Cruz, an emerging conservative star whose father emigrated to the United States from Cuba, has drawn comparisons to Sen. Marco Rubio (R-Fla.) and has been lauded by national conservative political pundits and groups for over a year. His victory is a major blow to the Republican establishment in Texas, which lined up squarely behind Dewhurst. It’s also a victory for the tea party and national conservatives who lined up behind Cruz even when a surprise win appeared unlikely.
In other elections held on Tuesday, state lawmaker Pete Gallego won a Democratic runoff in Texas’s 23rd District over former Rep. Ciro Rodriguez. Gallego will face freshman Republican Rep. Quico Canseco in a battleground race this November. Meanwhile, vulnerable Democratic Rep. John Barrow will have to wait until Aug. 21 to find out who his Republican opponent will be in Georgia’s 12th District, with the GOP primary headed to a runoff. Barrow is running on more conservative turf than in the past, due to redistricting.
Cruz’s win is a remarkable political feat and arguably the Senate upset of the cycle. In early 2011, when Sen. Kay Bailey Hutchison announced her intention to retire, observers regarded Dewhurst as a virtual shoo-in to take her place in the upper chamber. Dewhurst is very well-known in Texas, enjoys immense personal wealth, and enlisted the help of Gov. Rick Perry’s top political hands. Perry endorsed Dewhurst during the campaign.

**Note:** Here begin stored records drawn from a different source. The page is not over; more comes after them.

(** * PocketVMs: the VM manager (src/plugins/PocketVMs/vmmanager.cpp)

    A shallow embedding of [VMManager] and of the parts of Qt it calls,
    followed by the properties of the record codec, of the VM store and of
    the capability prober.

    Conventions.  A [QString] and a [QByteArray] are both a [string] (a
    [QString] is identified with its UTF-8 bytes).  A [QJsonObject] and a
    [QVariantMap] are finite maps keyed by strings.  The file system, the
    log written through [qDebug]/[qWarning] and the emitted signals are
    explicit state. *)

From Stdlib Require Import ZArith String Ascii List Lia DecimalString DecimalZ DecimalPos.
From stdpp Require Import base option gmap strings list sorting.

Set Warnings "-register-all".
#[local] Open Scope string_scope.
#[local] Open Scope Z_scope.
#[local] Arguments String.append !_ _ / : simpl nomatch.

(** ** Characters used by the JSON text format *)

Definition c_quote : ascii := "034"%char.
Definition c_backslash : ascii := "092"%char.
Definition c_nl : ascii := "010"%char.
Definition c_slash : ascii := "/"%char.

(** ** Integer conversions of C++

    A value in unsigned arithmetic of the given width, and the conversion
    of an integer to [int] (modulo 2^32, as GCC and Clang define it). *)

Definition to_unsigned (bits x : Z) : Z := x mod 2 ^ bits.

Definition to_int (x : Z) : Z := (x + 2 ^ 31) mod 2 ^ 32 - 2 ^ 31.

(** ** QString *)

Module QString.

(** [QString::number(int)]: decimal, with a leading minus sign for
    negative values. *)
Definition number (n : Z) : string := NilZero.string_of_int (Z.to_int n).

Definition INT_MIN : Z := - 2 ^ 31.
Definition INT_MAX : Z := 2 ^ 31 - 1.
Definition is_int (n : Z) : Prop := INT_MIN <= n <= INT_MAX.

Definition LLONG_MIN : Z := - 2 ^ 63.
Definition LLONG_MAX : Z := 2 ^ 63 - 1.

Fixpoint ltrim (s : string) : string :=
  match s with
  | String c r => if Ascii.is_space c then ltrim r else s
  | EmptyString => EmptyString
  end.

Fixpoint rtrim (s : string) : string :=
  match s with
  | String c r =>
      match rtrim r with
      | EmptyString =>
          if Ascii.is_space c then EmptyString else String c EmptyString
      | r' => String c r'
      end
  | EmptyString => EmptyString
  end.

(** [QString::trimmed]. *)
Definition trimmed (s : string) : string := rtrim (ltrim s).

(** [QString::toLongLong(nullptr, 10)]: surrounding white space is ignored,
    an optional sign precedes the digits, and the result is 0 when the text
    is not a number or does not fit a [qlonglong]. *)
Definition toLongLong (s : string) : Z :=
  let t := trimmed s in
  let digits :=
    match t with
    | String "+" r =>
        match r with
        | String "-" _ | String "+" _ => None
        | _ => NilZero.int_of_string r
        end
    | _ => NilZero.int_of_string t
    end in
  match digits with
  | Some d =>
      let n := Z.of_int d in
      if bool_decide (LLONG_MIN <= n <= LLONG_MAX) then n else 0
  | None => 0
  end.

(** A text without white space. *)
Fixpoint spaceless (s : string) : Prop :=
  match s with
  | EmptyString => True
  | String c r => Ascii.is_space c = false ∧ spaceless r
  end.

Definition toLowerChar (c : ascii) : ascii :=
  let u := N_of_ascii c in
  if ((65 <=? u) && (u <=? 90))%N then ascii_of_N (u + 32) else c.

(** [QString::toLower], on the ASCII letters. *)
Fixpoint toLower (s : string) : string :=
  match s with
  | String c r => String (toLowerChar c) (toLower r)
  | EmptyString => EmptyString
  end.

End QString.

(** ** QJsonValue, QJsonObject, QJsonDocument *)

Inductive QJsonValue : Type :=
| JNull
| JBool (b : bool)
| JDouble (lexeme : string)
| JString (s : string)
| JArray (items : list QJsonValue)
| JObject (members : gmap string QJsonValue).

Module QJsonValue.

(** [QJsonValue::toString()]: the string, or a null [QString] when the
    value is not a string. *)
Definition toString (v : QJsonValue) : string :=
  match v with JString s => s | _ => EmptyString end.

(** [QJsonValue::toBool()]: the boolean, or [false] when the value is not
    a boolean. *)
Definition toBool (v : QJsonValue) : bool :=
  match v with JBool b => b | _ => false end.

End QJsonValue.

Module QJsonObject.

(** [QJsonObject::contains]. *)
Definition contains (o : gmap string QJsonValue) (k : string) : bool :=
  bool_decide (is_Some (o !! k)).

(** [QJsonObject::value]: [QJsonValue::Undefined] for a missing key; the
    conversions of an undefined value are those of [JNull]. *)
Definition value (o : gmap string QJsonValue) (k : string) : QJsonValue :=
  default JNull (o !! k).

End QJsonObject.

Inductive QJsonDocument : Type :=
| DocNull
| DocArray (items : list QJsonValue)
| DocObject (members : gmap string QJsonValue).

Definition isObject (d : QJsonDocument) : bool :=
  match d with DocObject _ => true | _ => false end.

Definition object (d : QJsonDocument) : gmap string QJsonValue :=
  match d with DocObject o => o | _ => ∅ end.

(** [QJsonParseError::ParseError], the values the reader below reports.
    [OutOfFuel] is not one of Qt's: it marks the end of the bound on the
    reader's recursion, which [fromJson] never reaches
    ([Reader.fromJson_fuel]). *)
Inductive ParseError : Type :=
| NoError
| UnterminatedObject
| MissingNameSeparator
| UnterminatedArray
| MissingValueSeparator
| IllegalValue
| TerminationByNumber
| IllegalNumber
| IllegalEscapeSequence
| UnterminatedString
| MissingObject
| DeepNesting
| GarbageAtEnd
| OutOfFuel.

(** [QJsonParseError::errorString()]. *)
Definition errorString (e : ParseError) : string :=
  match e with
  | NoError => "no error occurred"
  | UnterminatedObject => "unterminated object"
  | MissingNameSeparator => "missing name separator"
  | UnterminatedArray => "unterminated array"
  | MissingValueSeparator => "missing value separator"
  | IllegalValue => "illegal value"
  | TerminationByNumber => "invalid termination by number"
  | IllegalNumber => "illegal number"
  | IllegalEscapeSequence => "invalid escape sequence"
  | UnterminatedString => "unterminated string"
  | MissingObject => "object is missing after a comma"
  | DeepNesting => "too deeply nested document"
  | GarbageAtEnd => "garbage at the end of the document"
  | OutOfFuel => EmptyString
  end.

(** ** The JSON writer: [QJsonDocument::toJson()] (indented format) *)

Module Writer.

Definition hexdig (u : N) : ascii :=
  if (u <? 10)%N then ascii_of_N (48 + u) else ascii_of_N (97 + u - 10).

(** One character of [escapedString]. *)
Definition escapedChar (c : ascii) : string :=
  let u := N_of_ascii c in
  if ((u <? 32) || (u =? 34) || (u =? 92))%N then
    String c_backslash
      (if (u =? 34)%N then String c_quote EmptyString
       else if (u =? 92)%N then String c_backslash EmptyString
       else if (u =? 8)%N then "b"
       else if (u =? 12)%N then "f"
       else if (u =? 10)%N then "n"
       else if (u =? 13)%N then "r"
       else if (u =? 9)%N then "t"
       else String "u" (String "0" (String "0"
              (String (hexdig (N.shiftr u 4))
                 (String (hexdig (N.land u 15)) EmptyString)))))
  else String c EmptyString.

Fixpoint escapedString (s : string) : string :=
  match s with
  | EmptyString => EmptyString
  | String c r => escapedChar c +:+ escapedString r
  end.

Definition quoted (s : string) : string :=
  String c_quote (escapedString s +:+ String c_quote EmptyString).

Fixpoint indentString (indent : nat) : string :=
  match indent with
  | O => EmptyString
  | S n => "    " +:+ indentString n
  end.

(** The loop shared by [arrayContentToJson] and [objectContentToJson]:
    every entry on a line of its own, a comma after all but the last. *)
Fixpoint contentToJson (indent : nat) (entries : list string) : string :=
  match entries with
  | [] => EmptyString
  | [e] => indentString indent +:+ e +:+ String c_nl EmptyString
  | e :: rest =>
      indentString indent +:+ e +:+ String "," (String c_nl EmptyString)
        +:+ contentToJson indent rest
  end.

Definition member (kv : string * string) : string :=
  quoted kv.1 +:+ ": " +:+ kv.2.

Definition key_le (a b : string * string) : Prop := String.le a.1 b.1.

#[global] Instance key_le_dec : RelDecision key_le.
Proof. intros a b. unfold key_le. apply _. Defined.

(** The members of a [QJsonObject] are kept sorted by key. *)
Definition sortedMembers (o : gmap string string) : list (string * string) :=
  merge_sort key_le (map_to_list o).

Fixpoint valueToJson (indent : nat) (v : QJsonValue) : string :=
  match v with
  | JNull => "null"
  | JBool b => if b then "true" else "false"
  | JDouble lexeme => lexeme
  | JString s => quoted s
  | JArray items =>
      String "[" (String c_nl EmptyString)
        +:+ contentToJson (S indent) (map (valueToJson (S indent)) items)
        +:+ indentString indent +:+ "]"
  | JObject o =>
      String "{" (String c_nl EmptyString)
        +:+ contentToJson (S indent)
              (map member (sortedMembers (valueToJson (S indent) <$> o)))
        +:+ indentString indent +:+ "}"
  end.

Definition toJson (d : QJsonDocument) : string :=
  match d with
  | DocNull => EmptyString
  | DocArray items =>
      valueToJson 0 (JArray items) +:+ String c_nl EmptyString
  | DocObject o =>
      valueToJson 0 (JObject o) +:+ String c_nl EmptyString
  end.

End Writer.

(** ** The JSON reader: [QJsonDocument::fromJson] *)

#[global] Instance sum_bind {E : Type} : MBind (sum E) :=
  λ A B f x, match x with inl e => inl e | inr a => f a end.

Module Parser.

Inductive Token : Type :=
| TNone | TBeginArray | TBeginObject | TEndArray | TEndObject
| TNameSeparator | TValueSeparator | TQuote.

Definition isSpace (c : ascii) : bool :=
  match c with
  | " "%char | "009"%char | "010"%char | "013"%char => true
  | _ => false
  end.

Fixpoint eatSpace (s : string) : string :=
  match s with
  | String c r => if isSpace c then eatSpace r else s
  | EmptyString => EmptyString
  end.

Definition nextToken (s : string) : Token * string :=
  match eatSpace s with
  | EmptyString => (TNone, EmptyString)
  | String c r =>
      match c with
      | "["%char => (TBeginArray, eatSpace r)
      | "{"%char => (TBeginObject, eatSpace r)
      | ":"%char => (TNameSeparator, eatSpace r)
      | ","%char => (TValueSeparator, eatSpace r)
      | "]"%char => (TEndArray, eatSpace r)
      | "}"%char => (TEndObject, eatSpace r)
      | "034"%char => (TQuote, r)
      | _ => (TNone, r)
      end
  end.
Lemma place_words_spec (inv : inverted_index) (words : list string) :
  (forall e p, In e inv -> In p (snd e) -> (p < length words)%nat) ->
  place_words
    (map (fun e => (fst e, VList (map (fun p => VInt (Z.of_nat p)) (snd e)))) inv) words
  = Ok (placed inv words).
Proof.
  unfold placed. revert words.
  induction inv as [|e inv IH]; intros words Hall; [reflexivity|].
  cbn [map place_words fst snd fold_left]. rewrite as_indices_positions. run_bind.
  rewrite place_word_spec by (intros p Hp; apply (Hall e); [left; reflexivity | exact Hp]).
  run_bind. apply IH. intros e' p He' Hp. rewrite place_entry_length.
  apply (Hall e'); [right; exact He' | exact Hp].
Qed.

(** Lines 397-406 on a paper that carries a well-formed inverted index. *)
Lemma reconstruct_abstract_spec (paper : dict) (inv : inverted_index) :
  Py.lookup "abstract_inverted_index" paper = Some (index_value inv) ->
  well_formed_index inv ->
  exists m,
    largest_position inv m
    /\ reconstruct_abstract paper
       = Ok (Str.join " " (placed inv (replicate (S m) ""))).
Proof.
  intros Hl Hwf.
  destruct (max_idx_spec inv Hwf) as [ms [m [Hms [Hmax Hlargest]]]].
  exists m. split; [exact Hlargest|].
  assert (Htruthy : Py.truthy (index_value inv) = true).
  { destruct Hwf as [Hne _]. destruct inv; [congruence | reflexivity]. }
  unfold reconstruct_abstract, Py.get. rewrite Hl, Htruthy. unfold index_value.
  cbv beta iota. rewrite Hms. run_bind. rewrite Hmax. run_bind.
  replace (Z.to_nat (Z.of_nat m + 1)) with (S m) by lia.
  rewrite place_words_spec; [reflexivity|].
  intros e' p He' Hp. rewrite length_replicate.
  destruct Hlargest as [_ Hle]. specialize (Hle e' p He' Hp). lia.
Qed.

(** What position [p] holds: the word listed there, or nothing. *)
Lemma word_at_listed inv w ps p :
  In (w, ps) inv -> In p ps ->
  (forall w' ps', In (w', ps') inv -> In p ps' -> w' = w) ->
  word_at inv p = w.
Proof.
  intros Hin Hp Huniq. unfold word_at.
  destruct (find (lists_position p) (rev inv)) as [[w' ps']|] eqn:Hf.
  - apply find_some in Hf as [He Hl]. apply in_rev in He.
    unfold lists_position in Hl. apply existsb_exists in Hl as [p' [Hp' Heq]].
    apply Nat.eqb_eq in Heq. subst p'. exact (Huniq w' ps' He Hp').
  - exfalso. pose proof (find_none _ _ Hf (w, ps)) as Hn.
    rewrite <- in_rev in Hn. specialize (Hn Hin).
    unfold lists_position in Hn. cbn [snd] in Hn.
    assert (Ht : existsb (Nat.eqb p) ps = true).
    { apply existsb_exists. exists p. split; [exact Hp | apply Nat.eqb_refl]. }
    congruence.
Qed.

Lemma word_at_unlisted inv p :
  (forall e, In e inv -> ~ In p (snd e)) -> word_at inv p = "".
Proof.
  intros Hnone. unfold word_at.
  destruct (find (lists_position p) (rev inv)) as [e|] eqn:Hf; [|reflexivity].
  exfalso. apply find_some in Hf as [He Hl]. apply in_rev in He.
  unfold lists_position in Hl. apply existsb_exists in Hl as [p' [Hp' Heq]].
  apply Nat.eqb_eq in Heq. subst p'. exact (Hnone e He Hp').
Qed.

Lemma word_at_last inv e p :
  lists_position p e = true -> word_at (inv ++ [e]) p = fst e.
Proof.
  intros Hl. unfold word_at. rewrite rev_unit. cbn [find]. rewrite Hl. reflexivity.
Qed.

(** The parsed record carries the abstract rebuilt by lines 397-406. *)
Lemma parse_paper_abstract (paper : dict) (paper_data : dict) :
  _parse_paper (VDict paper) = Some paper_data ->
  exists abstract,
    reconstruct_abstract paper = Ok abstract
    /\ Py.lookup "abstract" paper_data = Some (VStr abstract).
Proof.
  unfold _parse_paper, parse_body.
  destruct (Py.iter _) as [authorships|]; run_bind; [|discriminate].
  destruct (collect_authors authorships) as [authors|]; run_bind; [|discriminate].
  destruct (Py.vget _ "source" _) as [src|]; run_bind; [|discriminate].
  destruct (reconstruct_abstract paper) as [abstract|]; run_bind; [|discriminate].
  destruct (Py.vjoin _ _) as [authors_str|]; run_bind; [|discriminate].
  destruct (if Py.truthy _ then _ else _) as [doi|]; run_bind; [|discriminate].
  destruct (Py.vget _ "display_name" _) as [journal|]; run_bind; [|discriminate].
  destruct (Py.vget _ "is_oa" _) as [is_oa|]; run_bind; [|discriminate].
  intros H. injection H as <-. exists abstract. split; reflexivity.
Qed.

(** C5: the parser rebuilds the abstract by putting each word of the
    inverted index at the positions listed for it, leaving the other
    positions empty, and joining with single spaces.  For the index
    {"ultrasonic": [0,3], "testing": [1]} the abstract is "ultrasonic
    testing  ultrasonic".  In general, for an index whose entries each
    list a position, the words joined are one per position up to the
    largest listed one; a position listed for one word holds that word,
    an unlisted position holds the empty string, and a position listed
    for several words holds the one that comes last in the index. *)
Theorem abstract_reconstruction :
  (exists paper_data,
      _parse_paper ultrasonic_record = Some paper_data
      /\ Py.lookup "abstract" paper_data
         = Some (VStr "ultrasonic testing  ultrasonic"))
  /\ forall (paper : dict) (inv : inverted_index),
      Py.lookup "abstract_inverted_index" paper = Some (index_value inv) ->
      well_formed_index inv ->
      exists (m : nat) (words : list string),
        largest_position inv m
        /\ length words = S m
        /\ reconstruct_abstract paper = Ok (Str.join " " words)
        /\ (forall paper_data,
              _parse_paper (VDict paper) = Some paper_data ->
              Py.lookup "abstract" paper_data = Some (VStr (Str.join " " words)))
        /\ (forall p, (p <= m)%nat -> words !! p = Some (word_at inv p))
        /\ (forall w ps p,
              In (w, ps) inv -> In p ps ->
              (forall w' ps', In (w', ps') inv -> In p ps' -> w' = w) ->
              words !! p = Some w)
        /\ (forall p, (p <= m)%nat ->
              (forall e, In e inv -> ~ In p (snd e)) -> words !! p = Some "").
Proof.
  split.
  { eexists. split; vm_compute; reflexivity. }
  intros paper inv Hl Hwf.
  destruct (reconstruct_abstract_spec paper inv Hl Hwf) as [m [Hm Hrun]].
  exists m, (placed inv (replicate (S m) "")).
  assert (Hlen : length (placed inv (replicate (S m) "")) = S m)
    by (rewrite placed_length; apply length_replicate).
  assert (Hat : forall p, (p <= m)%nat ->
                  placed inv (replicate (S m) "") !! p = Some (word_at inv p)).
  { intros p Hp. rewrite placed_lookup by (rewrite length_replicate; lia).
    unfold word_at. destruct (find (lists_position p) (rev inv)); [reflexivity|].
    apply lookup_replicate. split; [reflexivity | lia]. }
  split; [exact Hm|]. split; [exact Hlen|]. split; [exact Hrun|].
  split.
  { intros paper_data Hp.
    destruct (parse_paper_abstract paper paper_data Hp) as [abstract [Ha Hf]].
    rewrite Hrun in Ha. injection Ha as <-. exact Hf. }
  split; [exact Hat|]. split.
  - intros w ps p Hin Hp Huniq.
    destruct Hm as [_ Hle]. pose proof (Hle (w, ps) p Hin Hp) as Hpm.
    rewrite Hat by exact Hpm. f_equal. exact (word_at_listed inv w ps p Hin Hp Huniq).
  - intros p Hp Hnone. rewrite Hat by exact Hp. f_equal.
    apply word_at_unlisted, Hnone.
Qed.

But in a multiple-candidate primary election that also included former Dallas mayor Tom Leppert on May 29, Dewhurst was unable to cross the crucial 50 percent threshold, managing just 45 percent of the vote to Cruz’s 34 percent.
Once the two-month overtime period was triggered, Cruz seized on new momentum. He outraised Dewhurst 3-1 in the first third of July and brought in an impressive cast of national conservative stars to stump with him during the closing weekend of the campaign. Sarah Palin and Sen. Jim DeMint (R-S.C.), who both endorsed Cruz’s candidacy, campaigned for him Friday in the Houston area.
While Dewhurst was extremely well-funded, a crucial national ally helped Cruz keep pace on the expensive Texas television airwaves. The anti-tax Club For Growth spent $5.5 million on independent expenditures to help the underdog pull off the upset. Despite their buy-in, Dewhurst and his allies still outspent Cruz and his allies on the air during the final week of the runoff campaign.
Cruz also performed well during early voting for the runoff, which took place last week. During the early voting period leading up to the May primary, it was Dewhurst who performed best.
The preparation paid off, considering Cruz’s overall margin of victory. With 48 percent of precincts reporting, he led Dewhurst 55 percent to 45 percent, according to the AP.
Texas Sen. John Cornyn, the chairman of the National Republican Senatorial Committee, congratulated Cruz on his win and added that the candidate “and his team ran a remarkable race and this is a well-deserved and well-earned victory.”
With a full slate of competitive Senate primaries on tap in August, look for other insurgent Republicans like Sarah Steelman and Rep. Todd Akin in Missouri, Mark Neumann and Eric Hovde in Wisconsin, and Clark Durant in Michigan, to try to seize on Cruz’s momentum in the coming weeks.